Notice how once a again we have here another YEC starlight “solution” where we see no progressive development in YEC cosmology: Cordova’s proposal doesn’t build on a foundation of preceding YEC work but sets out on a completely different departure to what has gone before; e.g. it’s nothing like Jason Lisle’s solution to the problem which in turn is very different to Russ Humphrey’s solution. If anything Cordova’s attempt is even more crackpot than Lisle’s attempt which at least doesn’t radically revise the size of the visible universe. Such a revision has huge implications for all that established work involving triangulation, star magnitudes, variable stars, proper motions, spectral data, Novae, red shifts, Russell-Hertzsprung diagram, Olber’s paradox, background radiation etc – all that is thrown to the winds as part of either an intended conspiracy or a world wide conspiracy of mistaken interpretation based on a preconceived world view.

The common factor with YECs, however, is the epistemic conceit which stakes all on a dogmatic misinterpretation of the meaning of ancient texts written in the context of mythological and pre-scientific societies, and then calls this misinterpretation “God’s Word”.

This haphazard pile of half-baked cosmologies isn’t science but YEC culture thrashing about for an answer to its hardest and biggest problem; namely, the size of the cosmos in comparison with the rate at which the stuff of matter moves around in the depths of space. However, as far as the Biblical literalist community is concerned this thrashing provides uncritical and ignorant YEC followers with some straws to cling onto; it leaves the impression that the issue is in hand with apparently plausible alternatives to the established view being proffered.
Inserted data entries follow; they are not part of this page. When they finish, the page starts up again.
(** * knowledge-hub: the data-access layer ([src/lib/db-service.ts]) over
      the relational schema of [src/lib/db.ts], and the HTTP handlers that
      call it.

    The SQLite tables are lists of rows in rowid order; every statement the
    services issue is a function on the tables that either changes them or
    raises the engine's error, leaving them as they were.  Services run in a
    state-and-exception monad over the tables, the clock and the uuid
    source, so that a statement that throws in the middle of a service call
    leaves the effects of the statements before it in place, as in the
    source, which opens no transaction.

    A text is the sequence of its bytes in UTF-8, the encoding in which the
    engine receives, stores and compares it; a number is a JavaScript
    number, of which the engine takes as an integer only what has an
    integer value. *)

From Stdlib Require Import ZArith NArith Ascii String List Lia Bool.
From stdpp Require Import base tactics option list strings sorting.

Local Open Scope Z_scope.
Local Open Scope string_scope.
Local Open Scope list_scope.

(** ** Numbers

    A JavaScript [number], as far as the services and the engine tell
    numbers apart: a finite value, written as a fraction, an infinity, or
    [NaN].  The engine receives every number as a double and hands it back
    as it stored it. *)
Inductive Number :=
  | Ratio (numerator : Z) (denominator : positive)
  | Infinite (negative : bool)
  | NaN.

(** The number with the integer value [z]. *)
Definition integer (z : Z) : Number := Ratio z 1.

(** The integer value of a number that has one. *)
Definition integer_value (n : Number) : option Z :=
  match n with
  | Ratio a b => if (a mod Z.pos b =? 0)%Z then Some (a / Z.pos b) else None
  | _ => None
  end.

(** ** Rows ([src/lib/types.ts]) *)

Record User := mkUser {
  u_id : string;
  u_email : string;
  u_name : option string;
  u_password : string;
  u_role : string;
  u_created_at : string;
  u_updated_at : string }.

Record Post := mkPost {
  p_id : string;
  p_title : string;
  p_slug : string;
  p_content : string;
  p_excerpt : option string;
  p_cover_image : option string;
  p_published : Z;
  p_featured : Z;
  p_reading_time : Number;
  p_views : Z;
  p_created_at : string;
  p_updated_at : string;
  p_published_at : option string;
  p_author_id : string }.

Record Category := mkCategory {
  c_id : string;
  c_name : string;
  c_slug : string;
  c_description : option string;
  c_color : option string;
  c_created_at : string;
  c_updated_at : string }.

Record Tag := mkTag {
  t_id : string;
  t_name : string;
  t_slug : string;
  t_created_at : string;
  t_updated_at : string }.

Record PostWithRelations := mkPostWithRelations {
  post : Post;
  pr_categories : list Category;
  pr_tags : list Tag;
  pr_author : option User }.

Record CreatePostInput := mkCreatePostInput {
  in_title : string;
  in_slug : string;
  in_content : string;
  in_excerpt : option string;
  in_cover_image : option string;
  in_published : option bool;
  in_featured : option bool;
  in_reading_time : option Number;
  in_author_id : string;
  in_categories : option (list string);
  in_tags : option (list string) }.

(** [UpdatePostInput extends Partial<CreatePostInput>]: every field but the
    id may be absent ([undefined]). *)
Record UpdatePostInput := mkUpdatePostInput {
  up_id : string;
  up_title : option string;
  up_slug : option string;
  up_content : option string;
  up_excerpt : option string;
  up_cover_image : option string;
  up_published : option bool;
  up_featured : option bool;
  up_reading_time : option Number;
  up_author_id : option string;
  up_categories : option (list string);
  up_tags : option (list string) }.

(** ** The database and its environment *)

Record Db := mkDb {
  users : list User;
  posts : list Post;
  categories : list Category;
  tags : list Tag;
  post_categories : list (string * string);
  post_tags : list (string * string) }.

(** [uuid_source n] is the n-th identifier [uuidv4()] hands out,
    [date_now n] the n-th reading of [new Date().toISOString()] and
    [current_timestamp n] the engine's [CURRENT_TIMESTAMP] at that reading. *)
Record World := mkWorld {
  db : Db;
  uuid_source : nat -> string;
  draws : nat;
  date_now : nat -> string;
  current_timestamp : nat -> string;
  ticks : nat }.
But the work of these YEC theorists can have the more insidious effect of appearing to show that the data from deep space provides fit to such a diversity of radically different models that no conclusions about the nature of the cosmos can be made, thus neutralizing the Starlight problem by simply muddying the waters. In short the strategy of the YECs has the effect of suggesting that anything goes because the essential nature of the cosmos is unknown and unknowable; after all they could claim that “We’re not out there, so how do we know?

This muddying of the waters strategy harks back to the work of Whitcombe and Morris in their book The Genesis Flood. After discussing a speculative theory that proposes light only takes about 15 years to travel from the most distant stars they tell us:

We do not propose to evaluate this theory but only to point out that all cosmological theory is still highly speculative. The very fact that such a theory can be developed and seriously considered demonstrates that astronomy has nothing really definite as yet to say about the age of the universe. (Page 370, 1974)
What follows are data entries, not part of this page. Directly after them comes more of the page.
(** * IBA/utils.py: the Welford estimator and the saliency-map conversion

    A shallow embedding of [WelfordEstimator] and [to_saliency_map].

    - float64 values are modelled by exact rationals extended with the two
      infinities and NaN: every arithmetic operation is the IEEE operation
      without rounding (and without a negative zero). Where the rounding
      of the code decides a property, the rounded operation is modelled as
      well: the single precision of [active_neurons], and
      [to_saliency_map] in double precision.
    - numpy arrays are a shape and the row-major list of their elements;
      elementwise operations broadcast as numpy does.
    - the arrays an estimator holds live in a store and the estimator's
      attributes are references into it, so that the in-place update
      [self._neuron_nonzero += ...] and the rebinding updates
      [self.m = self.m + ...] keep their different sharing behaviour.
    - exceptions are an explicit outcome next to the state reached when
      they are raised. *)

From stdpp Require Import gmap strings list fin_maps numbers.
From Stdlib Require Import QArith Qcanon ZArith Lia.

Open Scope Z_scope.

(** ** Exceptions *)

Inductive exn :=
  | TypeError
  | ValueError
  | AttributeError
  | KeyError
  | AxisError
  | UnboundLocalError
  | ZeroDivisionError
  | SystemError.

Inductive result (A : Type) :=
  | Ok (a : A)
  | Raise (e : exn).
Arguments Ok {A} a.
Arguments Raise {A} e.

Definition is_ok {A} (r : result A) : bool :=
  match r with Ok _ => true | Raise _ => false end.

(** ** float64 values, without rounding *)

Inductive float64 :=
  | NaN
  | Inf (neg : bool)
  | Fin (q : Qc).

#[global] Instance float64_inhabited : Inhabited float64 := populate NaN.

Definition Qc_of_Z (z : Z) : Qc := Q2Qc (inject_Z z).
Definition of_Z (z : Z) : float64 := Fin (Qc_of_Z z).

Definition is_neg (q : Qc) : bool := bool_decide (q < 0)%Qc.
Definition is_zero (q : Qc) : bool := bool_decide (q = 0%Qc).

Definition isnan (x : float64) : bool :=
  match x with NaN => true | _ => false end.

Definition fneg (x : float64) : float64 :=
  match x with
  | NaN => NaN
  | Inf sg => Inf (negb sg)
  | Fin q => Fin (- q)%Qc
  end.

Definition fadd (x y : float64) : float64 :=
  match x, y with
  | NaN, _ | _, NaN => NaN
  | Inf a, Inf b => if Bool.eqb a b then Inf a else NaN
  | Inf a, Fin _ => Inf a
  | Fin _, Inf b => Inf b
  | Fin p, Fin q => Fin (p + q)%Qc
  end.

Definition fsub (x y : float64) : float64 := fadd x (fneg y).

Definition fmul (x y : float64) : float64 :=
  match x, y with
  | NaN, _ | _, NaN => NaN
  | Inf a, Inf b => Inf (xorb a b)
  | Inf a, Fin q => if is_zero q then NaN else Inf (xorb a (is_neg q))
  | Fin p, Inf b => if is_zero p then NaN else Inf (xorb (is_neg p) b)
  | Fin p, Fin q => Fin (p * q)%Qc
  end.

(** Division of arrays never raises: a zero divisor gives an infinity, or
    NaN for 0/0. *)
Definition fdiv (x y : float64) : float64 :=
  match x, y with
  | NaN, _ | _, NaN => NaN
  | Inf _, Inf _ => NaN
  | Inf a, Fin q => Inf (xorb a (is_neg q))
  | Fin _, Inf _ => Fin 0%Qc
  | Fin p, Fin q =>
      if is_zero q then (if is_zero p then NaN else Inf (is_neg p))
      else Fin (p / q)%Qc
  end.

(** [x != 0.] *)
Definition fne0 (x : float64) : bool :=
  match x with
  | Fin q => negb (is_zero q)
  | _ => true
  end.

(** [x > y] *)
Definition fgt (x y : float64) : bool :=
  match x, y with
  | NaN, _ | _, NaN => false
  | Inf a, Inf b => negb a && b
  | Inf a, Fin _ => negb a
  | Fin _, Inf b => b
  | Fin p, Fin q => bool_decide (q < p)%Qc
  end.

(** The [long] dtype: 64-bit two's complement. *)
Definition wrap64 (z : Z) : Z := (z + 2 ^ 63) mod 2 ^ 64 - 2 ^ 63.

(** [c += b] for a [long] element [c] and a [bool] element [b]. *)
Definition add_bool (c : Z) (b : bool) : Z := wrap64 (c + (if b then 1 else 0)).

(** ** Rounding to a binary format

    The operations above do not round. Where the rounding of the code
    decides a property, an operation is followed by the rounding to the
    format that the code computes in. *)

(** The integer nearest to [n / d], for [0 < d]; of two nearest ones, the
    even one. *)
Definition div_nearest_even (n d : Z) : Z :=
  let q := n / d in
  let r := n mod d in
  if decide (2 * r < d) then q
  else if decide (d < 2 * r) then q + 1
  else if Z.even q then q else q + 1.

(** The number [m * 2^e] nearest to [q], with [|m| < 2^prec] and
    [emin <= e], ties to the even [m]; a result of magnitude [2^emax] or
    more is an infinity. [emin] is the exponent of the last bit of the
    subnormal numbers. *)
Definition round_binary (prec emin emax : Z) (q : Qc) : float64 :=
  let n := Z.abs (Qnum q) in
  let d := Z.pos (Qden q) in
  if decide (n = 0) then Fin 0%Qc
  else
    (* 2^k <= n/d < 2^(k+1) *)
    let k0 := Z.log2 n - Z.log2 d in
    let k := if decide (d * 2 ^ Z.max 0 k0 ≤ n * 2 ^ Z.max 0 (- k0))
             then k0 else k0 - 1 in
    let e := Z.max (k - prec + 1) emin in
    let m := div_nearest_even (n * 2 ^ Z.max 0 (- e)) (d * 2 ^ Z.max 0 e) in
    if decide (2 ^ emax * 2 ^ Z.max 0 (- e) ≤ m * 2 ^ Z.max 0 e)
    then Inf (bool_decide (Qnum q < 0))
    else Fin (Q2Qc (Qmake (Z.sgn (Qnum q) * m * 2 ^ Z.max 0 e)
                          (Z.to_pos (2 ^ Z.max 0 (- e))))).

(** binary64 (double precision) and binary32 (single precision). *)
Definition round64 (x : float64) : float64 :=
  match x with
  | Fin q => round_binary 53 (-1074) 1024 q
  | _ => x
  end.

Definition round32 (x : float64) : float64 :=
  match x with
  | Fin q => round_binary 24 (-149) 128 q
  | _ => x
  end.

(** ** Arrays *)

Record ndarray (A : Type) := NDArray { shape : list nat; data : list A }.
Arguments NDArray {A} shape data.
Arguments shape {A} _.
Arguments data {A} _.

(** Number of elements of an array of the given shape. *)
Definition numel (sh : list nat) : nat := foldr Nat.mul 1%nat sh.

Definition ndim {A} (a : ndarray A) : nat := length (shape a).

Definition full {A} (sh : list nat) (v : A) : ndarray A :=
  NDArray sh (replicate (numel sh) v).

(** [np.zeros(shape)] and [np.zeros(shape, dtype='long')] *)
Definition np_zeros (sh : list nat) : ndarray float64 := full sh (Fin 0%Qc).
Definition np_zeros_long (sh : list nat) : ndarray Z := full sh 0.

(** An operation between an array and a Python scalar. *)
Definition amap {A B} (f : A → B) (a : ndarray A) : ndarray B :=
  NDArray (shape a) (f <$> data a).

(** *** Broadcasting

    Shapes are aligned on their last axis; two extents are compatible when
    they are equal or one of them is 1. The functions below work on the
    reversed shapes, last axis first. *)

Definition broadcast_dim (x y : nat) : option nat :=
  if decide (x = y) then Some x
  else if decide (x = 1%nat) then Some y
  else if decide (y = 1%nat) then Some x
  else None.

Fixpoint broadcast_dims (a b : list nat) : option (list nat) :=
  match a, b with
  | [], r => Some r
  | r, [] => Some r
  | x :: a', y :: b' =>
      match broadcast_dim x y, broadcast_dims a' b' with
      | Some d, Some r => Some (d :: r)
      | _, _ => None
      end
  end.

Definition broadcast_shapes (a b : list nat) : option (list nat) :=
  reverse <$> broadcast_dims (reverse a) (reverse b).

(** Flat index, in an array of (reversed) shape [src], of the element that
    broadcasting puts at flat index [i] of the (reversed) shape [tgt]: an
    axis of extent 1, or a missing leading axis, is read with stride 0. *)
Fixpoint src_index (src tgt : list nat) (i : nat) : nat :=
  match src, tgt with
  | x :: src', t :: tgt' =>
      ((if decide (x = 1%nat) then 0 else i mod t)
       + x * src_index src' tgt' (i / t))%nat
  | _, _ => 0%nat
  end.

Definition broadcast_to {A} `{Inhabited A} (a : ndarray A) (tgt : list nat)
  : list A :=
  (λ i, data a !!! src_index (reverse (shape a)) (reverse tgt) i) <$> seq 0 (numel tgt).

(** [a op b], a new array. *)
Definition binop {A B C} `{Inhabited A, Inhabited B}
    (f : A → B → C) (a : ndarray A) (b : ndarray B) : result (ndarray C) :=
  match broadcast_shapes (shape a) (shape b) with
  | Some r => Ok (NDArray r (zip_with f (broadcast_to a r) (broadcast_to b r)))
  | None => Raise ValueError
  end.

(** [a op= b]: the result is written into [a], whose shape must be the
    broadcast shape. *)
Definition inplace {A B} `{Inhabited B}
    (f : A → B → A) (a : ndarray A) (b : ndarray B) : result (ndarray A) :=
  match broadcast_shapes (shape a) (shape b) with
  | Some r =>
      if decide (r = shape a)
      then Ok (NDArray (shape a) (zip_with f (data a) (broadcast_to b (shape a))))
      else Raise ValueError
  | None => Raise ValueError
  end.

(** [k] consecutive chunks of [n] elements. *)
Fixpoint chunks {A} (n k : nat) (d : list A) : list (list A) :=
  match k with
  | O => []
  | S k' => take n d :: chunks n k' (drop n d)
  end.

(** [for xi in x]: the sub-arrays along the first axis; a 0-d array cannot
    be iterated. *)
Definition iter {A} (x : ndarray A) : result (list (ndarray A)) :=
  match shape x with
  | [] => Raise TypeError
  | b :: sh => Ok (NDArray sh <$> chunks (numel sh) b (data x))
  end.

(** ** The store and the estimator object *)

(** Arrays are allocated at the end of the store and never freed. *)
Record heap := Heap {
  floats : list (ndarray float64);
  longs : list (ndarray Z)
}.

Definition empty_heap : heap := Heap [] [].

(** The attributes of a [WelfordEstimator]: [None] is Python's [None], a
    number is a reference into the store. *)
Record WelfordEstimator := Estimator {
  m : option nat;
  s : option nat;
  _n_samples : Z;
  _neuron_nonzero : option nat
}.

(** Methods run on the store and on [self]; an exception leaves both as
    they were when it was raised. *)
Definition state : Type := heap * WelfordEstimator.
Definition M (A : Type) : Type := state → state * result A.

Definition ret {A} (a : A) : M A := λ st, (st, Ok a).
Definition raise {A} (e : exn) : M A := λ st, (st, Raise e).
Definition bind {A B} (c : M A) (k : A → M B) : M B :=
  λ st, match c st with
        | (st', Ok a) => k a st'
        | (st', Raise e) => (st', Raise e)
        end.
Definition lift {A} (r : result A) : M A := λ st, (st, r).

Notation "'let!' x ':=' c 'in' k" := (bind c (λ x, k))
  (at level 10, x pattern, c at level 100, k at level 200).
Notation "c ';;' k" := (bind c (λ _, k))
  (at level 100, k at level 200, right associativity).

(** Reading and binding the attributes of [self]. *)
Definition get {A} (attr : WelfordEstimator → A) : M A :=
  λ st, (st, Ok (attr st.2)).
Definition set_m (v : option nat) : M unit :=
  λ '(h, self), ((h, Estimator v (s self) (_n_samples self) (_neuron_nonzero self)), Ok tt).
Definition set_s (v : option nat) : M unit :=
  λ '(h, self), ((h, Estimator (m self) v (_n_samples self) (_neuron_nonzero self)), Ok tt).
Definition set_n_samples (v : Z) : M unit :=
  λ '(h, self), ((h, Estimator (m self) (s self) v (_neuron_nonzero self)), Ok tt).
Definition set_neuron_nonzero (v : option nat) : M unit :=
  λ '(h, self), ((h, Estimator (m self) (s self) (_n_samples self) v), Ok tt).

(** Allocation, reading and overwriting of arrays. A reference held by an
    estimator is always allocated; [SystemError] stands for the dangling
    reference that Python cannot produce. *)
Definition new_float (a : ndarray float64) : M nat :=
  λ '(h, self), ((Heap (floats h ++ [a]) (longs h), self), Ok (length (floats h))).
Definition new_long (a : ndarray Z) : M nat :=
  λ '(h, self), ((Heap (floats h) (longs h ++ [a]), self), Ok (length (longs h))).
Definition load_float (l : nat) : M (ndarray float64) :=
  λ st, (st, match floats st.1 !! l with Some a => Ok a | None => Raise SystemError end).
Definition load_long (l : nat) : M (ndarray Z) :=
  λ st, (st, match longs st.1 !! l with Some a => Ok a | None => Raise SystemError end).
Definition store_long (l : nat) (a : ndarray Z) : M unit :=
  λ '(h, self), ((Heap (floats h) (<[l := a]> (longs h)), self), Ok tt).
With the job of undermining the necessarily a priori epistemic assumptions of rational readability and intelligibility the work of  the YECs is done: Astronomy has nothing really definite to say….and instead we’ll stick with our literal reading of texts written in a pre-scientific mythological era. As far as I’m concerned it is time ill spent challenging every detail of the desultory anti science activity of these Biblical literalists.

But really this post on UD by Cordova is all very disappointing; I thought UD was better than this. Doesn’t the cosmos have a rational readability and intelligibility about it? Whatever next? The Sun is not a nuclear burning star? Geocentrism? Flat Earth? Moon landings a hoax? Reptilian conspiracies? After all, who knows, we’re not there as eyewitnesses! It looks to me as if UD is becoming cranky; but perhaps it was cranky all along anyway and I was just being too generous: It is one thing to challenge The Theory of Evolution but it is quite another to overthrow well established science carefully constructed over many years of observation; unless of course one sees this as just part of a huge anti-God conspiracy! (and probably one-world-government funded at that!)